By default, each user has their own, in their ~/.spamassassin directory with mode 0700/0600, but for system-wide SpamAssassin use, you may want to reduce disk space usage by sharing this across all users. (However it should be noted that Bayesian filtering appears to be more effective with an individual database per user.)

It appears that on my box there is no Bayes database. I’ve tried to do a locate bayes and the only one existing is the ruleset config file in /usr/share/spamassassin

When I used spamassassin I had created a file /etc/sysconfig/spamassassin to start spamassassin with the option

SPAMDOPTIONS=“-x -u spamd -H /home/spamd -d”
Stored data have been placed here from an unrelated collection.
(* ===== verification/Sourceloc.v ===== *)
(** Source locations: [kernel/sourceloc/src/sourceloc.c].

    A source file is a reference-counted object, addressed by a pointer; the
    module also counts the live files and their bytes in a global, and interns
    file names ([Interns]).  The reference for lines is [split_lines]: the
    text cut after every line feed but one that ends the text. *)

From stdpp Require Import gmap.
From S2P Require Import Prelude Interns.

(** [line_starts] is a block of [uint32_t]; [None] is a word not written yet. *)
Record ak_source_file_s := mk_file {
  filename : positive;
  contents : list Z;
  length_ : Z;
  line_starts : list (option Z);
  line_count : Z;
  ref_count : Z;
}.

Record sourceloc_system_t := mk_system {
  file_count : Z;
  sl_total_bytes : Z;
  sl_initialized : bool;
}.

(** The two globals and the live files. *)
Record world := mk_world {
  w_table : intern_table_t;
  w_system : sourceloc_system_t;
  w_files : gmap positive ak_source_file_s;
  w_next : positive;
}.

Record ak_source_loc_t := mk_loc {
  file : option positive;
  line : Z;
  column : Z;
  offset : Z;
}.

Record ak_source_range_t := mk_range {
  start : ak_source_loc_t;
  end_ : ak_source_loc_t;
}.

Definition sizeof_ak_source_file_t : Z := 88.
Definition LF : Z := 10.
Definition CR : Z := 13.

(** A write of [*file] or of the statistics. *)
Definition with_file (w : world) (p : positive) (f : ak_source_file_s) : world :=
  mk_world (w_table w) (w_system w) (<[p := f]> (w_files w)) (w_next w).
Definition with_system (w : world) (sys : sourceloc_system_t) : world :=
  mk_world (w_table w) sys (w_files w) (w_next w).

(** [*file]: using a released file is undefined. *)
Definition deref_file (w : world) (p : positive) : outcome ak_source_file_s :=
  match w_files w !! p with
  | Some f => Ret f
  | None => Undef
  end.

(** A word of [line_starts]: reading one that was not written is undefined. *)
Definition rd_start (starts : list (option Z)) (i : Z) : outcome Z :=
  v ← rd starts i;
  match v with
  | Some x => Ret x
  | None => Undef
  end.

(** The bytes [str[base], ..., str[base + byte_len - 1]]. *)
Definition utf8_strlen (str : list Z) (base byte_len : Z) : outcome Z :=
  loop (S (Z.to_nat byte_len)) (λ '(count, s),
    if s <? byte_len then
      c ← rd str (base + s);
      if c =? 0 then Ret (inr count) else
      let count := u64 (count + 1) in
      if Z.land c 128 =? 0 then Ret (inl (count, s + 1))
      else if Z.land c 224 =? 192 then Ret (inl (count, s + 2))
      else if Z.land c 240 =? 224 then Ret (inl (count, s + 3))
      else if Z.land c 248 =? 240 then Ret (inl (count, s + 4))
      else Ret (inl (count, s + 1))
    else Ret (inr count)) (0, 0).

(** [file->contents[i] == '\n' && i + 1 < file->length] *)
Definition line_break (text : list Z) (len i : Z) : outcome bool :=
  c ← rd text i; Ret ((c =? LF) && (i + 1 <? len)).

Definition count_lines (text : list Z) (len : Z) : outcome Z :=
  loop (S (Z.to_nat len)) (λ '(line_count, i),
    if i <? len then
      b ← line_break text len i;
      Ret (inl (if b : bool then u32 (line_count + 1) else line_count, i + 1))
    else Ret (inr line_count)) (1, 0).

Definition fill_starts (text : list Z) (len : Z) (starts : list (option Z))
    : outcome (list (option Z)) :=
  starts ← wr starts 0 (Some 0);
  loop (S (Z.to_nat len)) (λ '(starts, line_idx, i),
    if i <? len then
      b ← line_break text len i;
      if b : bool then
        starts ← wr starts line_idx (Some (u32 (i + 1)));
        Ret (inl (starts, u32 (line_idx + 1), i + 1))
      else Ret (inl (starts, line_idx, i + 1))
    else Ret (inr starts)) (starts, 1, 0).

Section sourceloc.
Context `{Allocator}.

Definition compute_line_starts (text : list Z) (len : Z) : M (option (list (option Z) * Z)) :=
  line_count ← lift (count_lines text len);
  ok ← alloc_obj (line_count * 4);
  if negb ok then mret None else
  starts ← lift (fill_starts text len (replicate (Z.to_nat line_count) None));
  mret (Some (starts, line_count)).

(** [fseek]'s answers are not looked at. *)
Definition read_file (io : file_io) : M (option (list Z * Z)) :=
  if negb (io_fopen io) then mret None else
  let size := io_ftell io in
  if size <? 0 then mret None else
  buffer ← alloc_bytes (u64 (size + 1));
  match buffer with
  | None => mret None
  | Some d =>
      let got := take (Z.to_nat size) (io_bytes io) in
      let bytes_read := zlen got in
      d ← lift (blit d 0 got 0 bytes_read);
      d ← lift (wr d bytes_read 0);
      mret (Some (d, bytes_read))
  end.

Definition ak_sourceloc_init (w : world) : world :=
  if sl_initialized (w_system w) then w else with_system w (mk_system 0 0 true).

Definition ak_sourceloc_shutdown (w : world) : world :=
  if negb (sl_initialized (w_system w)) then w else with_system w (mk_system 0 0 false).

(** [lock_ok]: initialising the file's mutex succeeds. *)
Definition ak_source_file_new (w : world) (lock_ok : bool) (name text : option (list Z))
    (len : Z) : M (option positive * world) :=
  match name, text with
  | Some _, Some text =>
      ok ← alloc_obj sizeof_ak_source_file_t;
      if negb ok then mret (None, w) else
      if negb lock_ok then _ ← free_obj; mret (None, w) else
      '(interned, t) ← ak_intern (w_table w) name;
      let w := mk_world t (w_system w) (w_files w) (w_next w) in
      match interned with
      | None => _ ← free_obj; mret (None, w)
      | Some fname =>
          copy ← alloc_bytes (u64 (len + 1));
          match copy with
          | None => _ ← free_obj; mret (None, w)
          | Some d =>
              d ← lift (blit d 0 text 0 len);
              d ← lift (wr d len 0);
              lines ← compute_line_starts d len;
              match lines with
              | None => _ ← free_obj; _ ← free_obj; mret (None, w)
              | Some (starts, count) =>
                  let f := mk_file fname d len starts count 1 in
                  let sys := w_system w in
                  let sys :=
                    if sl_initialized sys
                    then mk_system (u64 (file_count sys + 1)) (u64 (sl_total_bytes sys + len)) true
                    else sys in
                  mret (Some (w_next w),
                        mk_world t sys (<[w_next w := f]> (w_files w)) (Pos.succ (w_next w)))
              end
          end
      end
  | _, _ => mret (None, w)
  end.

Definition ak_source_file_from_path (w : world) (lock_ok : bool) (path : option (list Z))
    (io : file_io) : M (option positive * world) :=
  match path with
  | None => mret (None, w)
  | Some _ =>
      r ← read_file io;
      match r with
      | None => mret (None, w)
      | Some (text, len) =>
          '(p, w) ← ak_source_file_new w lock_ok path (Some text) len;
          _ ← free_obj;
          mret (p, w)
      end
  end.

Definition ak_source_file_retain (w : world) (fp : option positive)
    : outcome (option positive * world) :=
  match fp with
  | None => Ret (None, w)
  | Some p =>
      f ← deref_file w p;
      Ret (fp, with_file w p (mk_file (filename f) (contents f) (length_ f) (line_starts f)
                                (line_count f) (u32 (ref_count f + 1))))
  end.

Definition ak_source_file_release (w : world) (fp : option positive) : M world :=
  match fp with
  | None => mret w
  | Some p =>
      f ← lift (deref_file w p);
      let n := u32 (ref_count f - 1) in
      let w := with_file w p (mk_file (filename f) (contents f) (length_ f) (line_starts f)
                                (line_count f) n) in
      if n =? 0 then
        let sys := w_system w in
        let sys :=
          if sl_initialized sys
          then mk_system (u64 (file_count sys - 1)) (u64 (sl_total_bytes sys - length_ f)) true
          else sys in
        _ ← free_obj; _ ← free_obj; _ ← free_obj;
        mret (mk_world (w_table w) sys (delete p (w_files w)) (w_next w))
      else mret w
  end.
End sourceloc.

Definition ak_source_file_contents (w : world) (fp : option positive) : outcome (option (list Z)) :=
  match fp with
  | None => Ret None
  | Some p => f ← deref_file w p; Ret (Some (contents f))
  end.

Definition ak_source_file_length (w : world) (fp : option positive) : outcome Z :=
  match fp with
  | None => Ret 0
  | Some p => f ← deref_file w p; Ret (length_ f)
  end.

Definition ak_source_file_name (w : world) (fp : option positive) : outcome (option positive) :=
  match fp with
  | None => Ret None
  | Some p => f ← deref_file w p; Ret (Some (filename f))
  end.

Definition ak_source_loc_new (fp : option positive) (line column offset : Z) : ak_source_loc_t :=
  mk_loc fp line column offset.

Definition null_loc : ak_source_loc_t := mk_loc None 0 0 0.

(** The last line that starts at or before [offset]. *)
Definition find_line (f : ak_source_file_s) (offset : Z) : outcome Z :=
  loop (S (S (Z.to_nat (line_count f)))) (λ '(left_, right_, line_idx),
    if left_ <=? right_ then
      let mid := u32 (left_ + u32 (right_ - left_) / 2) in
      s ← rd_start (line_starts f) mid;
      if s <=? offset then
        if mid =? right_ then Ret (inr mid) else Ret (inl (u32 (mid + 1), right_, mid))
      else if mid =? 0 then Ret (inr line_idx)
      else Ret (inl (left_, u32 (mid - 1), line_idx))
    else Ret (inr line_idx)) (0, u32 (line_count f - 1), 0).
in /home/spamd there was the bayes databases

the user pref file should be in $HOME/.spamassassin/user_prefs but in our case they are stored in a MySQL database. Maybe the bayes databases should also be stored in a MySQL database ? anyway…

How did you setup spamassassin ?
Where is the bayes databases ?
Is bayes set up per user level or box level ?
How to create these databases ?

Thanks
Pascal

I was trying to search the forums to see how the bayes works. Does the bayes training effect the server as a whole, per domain, or per user?

Found this thread
http://interworx.com/forums/showthread.php?t=451

It’s per user by default. In the NodeWorx Spam config there is an option to make it effect the server as a whole (use 1 global bayes database)

lol

the ticket is 03-05-2005, 10:44 AM old and I’d answer it, when I saw it was me :wink:

If you change this to global and then back does everything get lost?
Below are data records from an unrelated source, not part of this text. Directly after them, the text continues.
(** C1: Producers and consumers in any number, their operations interleaved in
    any order, compare-exchanges failing at will.  In every run from a new buffer
    that is short enough for the tickets to stay below [2 ^ 62]: no operation is
    undefined; the pops that have returned an item hold different tickets, and
    the pop with ticket [k] returns the item of the [k]-th push that succeeded,
    so that nothing is lost, duplicated or reordered; every ticket claimed by a
    pop belongs to one that has its item or is about to read it; and the pushes
    never run ahead of the pops by more than the capacity. *)
Theorem ak_arbuff_runs_spec a n c :
  buf_ok a [] → nsteps step n (idle a []) c → Z.of_nat n < 2 ^ 62 - 1 →
  (∀ tid p, threads c !! tid = Some p → ∀ spurious, ∃ r, thread_step spurious (buf c) p = Ret r)
  ∧ NoDup (returned c).*1
  ∧ (∀ k v, (k, v) ∈ returned c → claimed c !! Z.to_nat k = Some v)
  ∧ (∀ k, 0 <= k < tail (buf c) →
      k ∈ (returned c).*1 ∨ ∃ tid, threads c !! tid = Some (Pop_value k))
  ∧ head (buf c) = zlen (claimed c)
  ∧ tail (buf c) <= head (buf c) <= tail (buf c) + capacity (buf c).
Proof.
  intros Hb Hrun Hn. pose proof (bo_head _ _ Hb) as Hh0. pose proof (bo_tail _ _ Hb).
  rewrite zlen_nil in Hh0.
  assert (conf_ok (idle a [])) as Hc0 by (apply conf_ok_idle; [done|lia]).
  assert (conf_ok c) as Hc by (apply (conf_ok_run n (idle a [])); [done|simpl; lia|done]).
  assert (∀ n c1 c2, conf_ok c1 → head (buf c1) + Z.of_nat n < 2 ^ 62 → nsteps step n c1 c2 →
    head (buf c2) <= head (buf c1) + Z.of_nat n) as Hheads.
  { clear. intros n c1 c2 Hc Hn Hrun. induction Hrun as [c|n c c1 c2 Hs _ IH]; [lia|].
    destruct (conf_ok_step c c1 Hc) as [Hc1 Hh]; [lia|done|]. specialize (IH Hc1). lia. }
  assert (head (buf c) <= head (buf (idle a [])) + Z.of_nat n) as Hh
    by (apply Hheads; [done|simpl; lia|done]). simpl in Hh.
  destruct Hc as [Hcb Ht _ Ho Hi _ Hl]. split; [|split; [done|split; [|split; [done|split]]]].
  - intros tid p Hp sp. destruct (finished p) eqn:Hf; [destruct p; try done; by eexists|].
    destruct (thread_step_ok _ _ Hcb sp p) as (a' & p' & -> & _);
      [lia|by eapply Ht|done|by eexists].
  - intros k v Hkv. by apply Hi.
  - apply Hcb.
  - pose proof (bo_tail _ _ Hcb). pose proof (bo_room _ _ Hcb). lia.
Qed.

(** * One thread at a time *)

(** Between calls: the buffer holds the items [q], oldest first. *)
Record queue (a : ak_arbuff_t) (L q : list Z) : Prop := mk_queue {
  qu_ok : buf_ok a L;
  qu_items : q = drop (Z.to_nat (tail a)) L;
  qu_quiet : ∀ k, head a - capacity a <= k < head a →
    sequence <$> slot_at a k = Some (if tail a <=? k then k + 1 else k + capacity a);
}.

Lemma queue_length a L q : queue a L q → zlen q = head a - tail a.
Proof.
  intros [Hok -> _]. pose proof (bo_tail _ _ Hok). rewrite (bo_head _ _ Hok).
  rewrite zlen_drop; [lia|]. rewrite <- (bo_head _ _ Hok). lia.
Qed.

(** The sequence of the next slot tells whether there is room. *)
Lemma queue_next a L q :
  queue a L q → sequence <$> slot_at a (head a)
    = Some (if head a - tail a <? capacity a then head a else head a - capacity a + 1).
Proof.
  intros [Hok _ Hq]. pose proof (cap_range a L Hok). pose proof (bo_room _ _ Hok).
  pose proof (Hq (head a - capacity a)) as Hs.
  rewrite (slot_at_same _ (head a)) in Hs by (by rewrite <- (slot_period a L Hok), Z.sub_add).
  rewrite Hs by lia. destruct (Z.ltb_spec (head a - tail a) (capacity a)).
  - rewrite (proj2 (Z.leb_gt _ _)) by lia. f_equal. lia.
  - by rewrite (proj2 (Z.leb_le _ _)) by lia.
Qed.

(** The sequence of the oldest slot tells whether there is an item. *)
Lemma queue_oldest a L q :
  queue a L q →
  match q with
  | x :: _ => slot_at a (tail a) = Some (mk_slot x (tail a + 1))
  | [] => sequence <$> slot_at a (tail a) = Some (tail a)
  end.
Proof.
  intros Hqu. pose proof (queue_length _ _ _ Hqu) as Hl. pose proof (queue_next _ _ _ Hqu) as Hn.
  destruct Hqu as [Hok E Hq]. pose proof (cap_range a L Hok). pose proof (bo_room _ _ Hok).
  destruct q as [|x q].
  - rewrite zlen_nil in Hl. replace (tail a) with (head a) in * by lia.
    rewrite Hn. by rewrite (proj2 (Z.ltb_lt _ _)) by lia.
  - rewrite zlen_cons in Hl. pose proof (zlen_nonneg q).
    pose proof (Hq (tail a)) as Hs. rewrite Z.leb_refl in Hs.
    destruct (seq_tail a L Hok) as (_ & item & Hsl & Hi); [apply Hs; lia|].
    rewrite Hsl. do 2 f_equal. apply (f_equal (.!! 0%nat)) in E.
    rewrite lookup_drop, Nat.add_0_r, Hi in E. by injection E as ->.
Qed.

Lemma slot_of_at a L k s : buf_ok a L → slot_at a k = Some s → slot_of a k = Ret s.
Proof.
  intros Hok Hs. destruct (slot_ex a L Hok k) as (s' & Hs' & -> & _). congruence.
Qed.

Lemma set_slot_upd a L k s : buf_ok a L → set_slot a k s = Ret (upd a k s).
Proof. intros Hok. by destruct (slot_ex a L Hok k) as (_ & _ & _ & ->). Qed.

(** The buffer in the course of a push that finds room: after the claim, and
    after the item is written. *)
Lemma queue_push_steps a L q item :
  queue a L q → head a - tail a < capacity a → head a + 1 < 2 ^ 62 →
  let a1 := set_head a (head a + 1) in
  let a2 := upd a1 (head a) (mk_slot item (head a)) in
  slot_at a (head a) ≠ None ∧ sequence <$> slot_at a (head a) = Some (head a)
  ∧ buf_ok a1 (L ++ [item]) ∧ buf_ok a2 (L ++ [item])
  ∧ slot_at a2 (head a) = Some (mk_slot item (head a)).
Proof.
  intros Hqu Hroom Hsm a1 a2. pose proof (queue_next _ _ _ Hqu) as Hn.
  rewrite (proj2 (Z.ltb_lt _ _)) in Hn by done.
  destruct Hqu as [Hok _ _]. destruct (buf_ok_claim a L Hok item Hsm Hn) as (Hok1 & _ & _).
  fold a1 in Hok1. pose proof (bo_tail _ _ Hok) as Ht.
  assert (slot_at a2 (head a) = Some (mk_slot item (head a))) as Hs2
    by (by apply slot_at_upd with (L := L ++ [item])).
  split; [by destruct (slot_at a (head a))|]. split; [done|]. split; [done|]. split; [|done].
  eapply (buf_ok_upd a1 _ Hok1 (Push_value item (head a))).
  - left. split; [done|]. split; [simpl; lia|done].
  - exists (mk_slot item (head a)). split; [done|]. simpl.
    rewrite (proj2 (Z.leb_le _ _)) by lia. by left.
Qed.

(** A push that finds room, from its claim on. *)
Lemma queue_push a L q item :
  queue a L q → head a - tail a < capacity a → head a + 1 < 2 ^ 62 →
  queue (upd (upd (set_head a (head a + 1)) (head a) (mk_slot item (head a))) (head a)
           (mk_slot item (head a + 1))) (L ++ [item]) (q ++ [item]).
Proof.
  intros Hqu Hroom Hsm.
  destruct (queue_push_steps a L q item Hqu Hroom Hsm) as (_ & _ & Hok1 & Hok2 & Hs2).
  destruct Hqu as [Hok -> Hq]. set (h := head a) in *. set (a1 := set_head a (h + 1)) in *.
  pose proof (bo_tail _ _ Hok) as Ht. fold h in Ht. pose proof (cap_range a L Hok).
  set (a2 := upd a1 h (mk_slot item h)) in *.
  split.
  - eapply (buf_ok_upd a2 _ Hok2 (Push_publish item h)).
    + left. split; [done|]. split; [simpl; lia|by rewrite Hs2].
    + exists (mk_slot item (h + 1)). rewrite slot_at_upd with (L := L ++ [item]) by done.
      split; [done|]. simpl. rewrite (proj2 (Z.leb_le _ _)) by lia. right. split; [done|].
      destruct (buf_ok_claim a L Hok item Hsm) as (_ & _ & Hi); [|done].
      pose proof (queue_next a L (drop (Z.to_nat (tail a)) L)) as Hn. fold h in Hn.
      rewrite (proj2 (Z.ltb_lt _ _)) in Hn by done. by apply Hn.
  - simpl. rewrite drop_app_le; [done|]. pose proof (bo_head _ _ Hok) as Hlen. unfold zlen in Hlen. lia.
  - simpl. intros k Hk. destruct (decide (k = h)) as [->|Hne].
    + rewrite slot_at_upd with (L := L ++ [item]) by done. simpl.
      by rewrite (proj2 (Z.leb_le _ _)) by lia.
    + assert (k mod capacity a ≠ h mod capacity a) as Hm.
      { intros E. apply Hne. symmetry. apply (same_slot a L Hok); [done|lia]. }
      rewrite slot_at_upd_ne with (L := L ++ [item]) by done. unfold a2.
      rewrite slot_at_upd_ne with (L := L ++ [item]) by done. apply Hq. lia.
Qed.

(** A pop that finds an item, from its claim on. *)
Lemma queue_pop a L x q :
  queue a L (x :: q) →
  queue (upd (set_tail a (tail a + 1)) (tail a) (mk_slot x (tail a + capacity a))) L q.
Proof.
  intros Hqu. pose proof (queue_oldest _ _ _ Hqu) as Hs. pose proof (queue_length _ _ _ Hqu) as Hl.
  simpl in Hs. destruct Hqu as [Hok E Hq]. rewrite zlen_cons in Hl. pose proof (zlen_nonneg q).
  destruct (buf_ok_take a L Hok) as [Hok1 _]; [by rewrite Hs|].
  pose proof (bo_tail _ _ Hok) as Ht. pose proof (cap_range a L Hok). pose proof (bo_room _ _ Hok).
  set (t := tail a) in *. set (a1 := set_tail a (t + 1)) in *.
  assert (holds a1 (Pop_publish t x) t) as Hh1.
  { right. split; [done|]. split; [simpl; lia|]. change (slot_at a1 t) with (slot_at a t). by rewrite Hs. }
  assert (ticket_ok (upd a1 t (mk_slot x (t + capacity a))) L t) as Ht2.
  { exists (mk_slot x (t + capacity a)). rewrite slot_at_upd with (L := L) by done. split; [done|].
    simpl. rewrite (proj2 (Z.leb_gt _ _)) by lia. by right. }
  split.
  - by eapply buf_ok_upd.
  - simpl. apply (f_equal (drop 1)) in E. rewrite drop_drop in E. simpl in E. rewrite drop_0 in E.
    rewrite E. f_equal. lia.
  - simpl. intros k Hk. destruct (decide (k = t)) as [->|Hne].
    + rewrite slot_at_upd with (L := L) by done. simpl. by rewrite (proj2 (Z.leb_gt _ _)) by lia.
    + assert (k mod capacity a ≠ t mod capacity a) as Hm.
      { intros E'. apply Hne. destruct (decide (t <= k)).
        - apply (same_slot a L Hok); [done|lia].
        - symmetry. apply (same_slot a L Hok); [done|lia]. }
      rewrite slot_at_upd_ne with (L := L) by done.
      change (slot_at a1 k) with (slot_at a k). rewrite Hq by done. fold t. f_equal.
      destruct (Z.leb_spec t k); [rewrite (proj2 (Z.leb_le _ _)) by lia|
        rewrite (proj2 (Z.leb_gt _ _)) by lia]; done.
Qed.

Lemma queue_new a : buf_ok a [] → queue a [] [].
Proof.
  intros Hok. pose proof (bo_head _ _ Hok) as Hh. pose proof (bo_tail _ _ Hok).
  rewrite zlen_nil in Hh. split; [done|by rewrite drop_nil|].
  intros k Hk. destruct (bo_tickets _ _ Hok k Hk) as (s & Hs & Hst). rewrite Hs. simpl. f_equal.
  rewrite (proj2 (Z.leb_gt _ _)) in Hst |- * by lia.
  destruct Hst as [(_ & ? & _)|?]; [lia|done].
Qed.

(** A call, one operation at a time. *)
Lemma run_step fuel a p :
  finished p = false → run (S fuel) a p = '(a', p') ← thread_step false a p; run fuel a' p'.
Proof.
  intros Hf. unfold run at 1. rewrite loop_S.
  assert (match p with
          | Pushed r | Popped r => Ret (inr (a, r))
          | _ => r ← thread_step false a p; Ret (inl r)
          end = (r ← thread_step false a p; Ret (inl r) : outcome (ak_arbuff_t * pc + ak_arbuff_t * Z)))
    as -> by (by destruct p).
  by destruct (thread_step false a p) as [[? ?]| |].
Qed.

#[local] Arguments slot_of : simpl never.
#[local] Arguments set_slot : simpl never.
#[local] Arguments run : simpl never.

Lemma run_push a L q item :
  queue a L q → head a + 1 < 2 ^ 62 →
  if zlen q <? capacity a
  then ∃ a', ak_arbuff_push (Some a) item = Ret (Some a', 0) ∧ queue a' (L ++ [item]) (q ++ [item])
       ∧ capacity a' = capacity a ∧ head a' = head a + 1
  else ak_arbuff_push (Some a) item = Ret (Some a, -1).
Proof.
  intros Hqu Hsm. pose proof (queue_length _ _ _ Hqu) as Hl. pose proof (queue_next _ _ _ Hqu) as Hn.
  pose proof (qu_ok _ _ _ Hqu) as Hok. pose proof (cap_range a L Hok). pose proof (bo_tail _ _ Hok).
  destruct (slot_at a (head a)) as [s|] eqn:Hs; [|done]. injection Hn as Hn. rewrite <- Hl in Hn.
  unfold ak_arbuff_push, call_fuel. rewrite run_step by done. simpl.
  rewrite run_step by done. simpl. rewrite (slot_of_at _ _ _ _ Hok Hs). simpl. rewrite Hn.
  destruct (Z.ltb_spec (zlen q) (capacity a)).
  2:{ rewrite ptr_diff_small by lia.
      rewrite (proj2 (Z.eqb_neq _ _)), (proj2 (Z.ltb_lt _ _)) by lia. done. }
  destruct (queue_push_steps a L q item Hqu) as (_ & _ & Hok1 & Hok2 & Hs2); [lia|done|].
  rewrite ptr_diff_small, Z.sub_diag by lia. simpl. rewrite run_step by done. simpl.
  rewrite Z.eqb_refl. simpl. rewrite u64_small by lia. rewrite run_step by done. simpl.
  rewrite (slot_of_at _ _ _ s Hok1) by exact Hs. simpl. rewrite Hn.
  rewrite (set_slot_upd _ _ _ _ Hok1). simpl. rewrite run_step by done. simpl.
  rewrite (slot_of_at _ _ _ _ Hok2 Hs2). simpl. rewrite u64_small by lia.
  rewrite (set_slot_upd _ _ _ _ Hok2). simpl.
  eexists. split; [done|]. split; [apply queue_push; [done|lia|done]|done].
Qed.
Was just looking at my /etc/mail/spamassassin/local.cf and saw this:

#   Use Bayesian classifier (default: 1)
#
# use_bayes 1


#   Bayesian classifier auto-learning (default: 1)
#
# bayes_auto_learn 1

Is this set somewhere else? Or should these be uncommented?

It is set in the database iworx_spam under @global

You should have these entries in the local.cf file :

user_scores_dsn DBI:mysql:iworx_spam;mysql_socket=/PATH/TO/SOCKET/mysql.sock
user_scores_sql_username iworx
user_scores_sql_password fjt8wn1lkjxx
user_scores_sql_custom_query SELECT preference, value FROM TABLE WHERE username = USERNAME OR username = ‘@GLOBAL’ OR username = CONCAT(‘@~’,DOMAIN) ORDER BY username ASC

auto_whitelist_factory Mail::SpamAssassin::SQLBasedAddrList
user_awl_dsn DBI:mysql:iworx_spam;mysql_socket=/PATH/TO/SOCKET/mysql.sock
user_awl_sql_username iworx
user_awl_sql_password xxxxxxx
user_awl_sql_table awl

bayes_store_module Mail::SpamAssassin::BayesStore::SQL
bayes_sql_dsn DBI:mysql:iworx_spam;mysql_socket=/PATH/TO/SOCKET/mysql.sock
bayes_sql_username iworx
bayes_sql_password xxxxxxx

Pascal

[quote=pascal;14368]It is set in the database iworx_spam under @global
You should have these entries in the local.cf file [/quote]

I assume scoring and rules in local.cf or user prefs overrides what’s in the database. Do my entries go above or below the iWorx SA lines in local.cf?